Repeat exactly the lines from the start of the entries below through the line containing "destruct (bool_decide (tf = F1m))". Omit the rest.

## EXTRACTED RECORDS
┄┄┄┄┄┄
(** The answers that end without an error although nothing was compared. *)
Lemma repair_empty_None stateRequest request tf loc responseErr tr result :
  runs (repair_empty g stateRequest request tf loc responseErr) tr (result, None) →
  tf ≠ F1D ∧ tf ≠ F1m ∧ request.(RepairRequest.ExpectData) = false ∧ request.(RepairRequest.ForceReplay) = false ∧
  loc = [] ∧ responseErr = None ∧ result = RepairResult.zero.
Proof.
  unfold repair_empty. case_bool; [intros H; by repeat run_step|].
  case_bool; [intros H; by repeat run_step|]. intros H.
  apply or_return_None in H as (tr1 & tr2 & -> & _ & H).
  destruct (bool_decide (tf = F1m)) eqn:Em; [by repeat run_step|]. bprop. repeat run_step. split_and!; try done.
  - destruct loc; [done|]. simpl in *. lia.
  - destruct responseErr; [|done]. exfalso. eauto.
Qed.

(** Nothing was there to compare: the exchange sent no candle of the range, none
    is stored, and none was expected. *)
Record nothing_found (request : RepairRequest) (tf : Frame) (tr : list (call guardianE)) (official : list Bar) : Prop := {
  nf_frame : tf ≠ F1D ∧ tf ≠ F1m;
  nf_expect : request.(RepairRequest.ExpectData) = false;
  nf_fetched : official_answer request tf tr official;
  nf_empty : ∀ b, b ∈ official → outside request b = true;
  nf_stored : Call (BarsInRange request.(RepairRequest.Exchange) request.(RepairRequest.Symbol) (frame_name tf)
                      request.(RepairRequest.StartMS) request.(RepairRequest.EndMS)) (Ok []) ∈ tr }.

Definition repaired (request : RepairRequest) (tf : Frame) (tr : list (call guardianE)) (result : RepairResult) : Prop :=
  (∃ official, nothing_found request tf tr official ∧ result = RepairResult.zero) ∨
  ∃ official valid loc days, certified request tf tr official valid loc days ∧
    result.(RepairResult.Checked) = Z.of_nat (length valid) ∧ (valid ≠ [] ∨ days ≠ ∅).

Lemma coverage_error_None request tf valid loc days responseErr :
  coverage_error request tf valid loc days responseErr = Some None →
  responseErr = None ∧ unmatched valid loc days = false ∧
  (expects_all request tf = true → ∃ expected,
     starts_between tf (expected_from request tf) request.(RepairRequest.EndMS) = Some expected ∧
     first_missing expected valid days = None).
Proof.
  unfold coverage_error. destruct (expects_all _ _).
  - destruct (starts_between _ _ _) as [expected|] eqn:Es; [|done]. destruct (unmatched _ _ _); [done|].
    destruct (first_missing _ _ _) eqn:Ef; [done|]. intros [= ->]. split_and!; try done. intros _. by exists expected.
  - destruct (unmatched _ _ _); [done|]. by intros [= ->].
Qed.

Lemma no_days_runs (b : bool) ctx fetcher request tf starts valid loc tr days :
  runs (if bool_decide (tf = F1D) && b then confirmNoTradeDays g ctx fetcher request starts valid loc
        else Ret (Ok ∅)) tr (Ok days) →
  ∀ day, day ∈ days → tf = F1D ∧ no_trade_evidence request loc tr day.
Proof.
  destruct (bool_decide (tf = F1D) && b) eqn:E; intros H day Hd; [|repeat run_step; set_solver].
  zbool. bprop. split; [done|]. by apply (confirmNoTradeDays_runs _ _ _ _ _ _ _ _ H).
Qed.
┄┄┄┄┄┄
## SOLUTION TO THIS EXERCISE
(** The answers that end without an error although nothing was compared. *)
Lemma repair_empty_None stateRequest request tf loc responseErr tr result :
  runs (repair_empty g stateRequest request tf loc responseErr) tr (result, None) →
  tf ≠ F1D ∧ tf ≠ F1m ∧ request.(RepairRequest.ExpectData) = false ∧ request.(RepairRequest.ForceReplay) = false ∧
  loc = [] ∧ responseErr = None ∧ result = RepairResult.zero.
Proof.
  unfold repair_empty. case_bool; [intros H; by repeat run_step|].
  case_bool; [intros H; by repeat run_step|]. intros H.
  apply or_return_None in H as (tr1 & tr2 & -> & _ & H).
  destruct (bool_decide (tf = F1m)) eqn:Em; [by repeat run_step|]. bprop. repeat run_step. split_and!; try done.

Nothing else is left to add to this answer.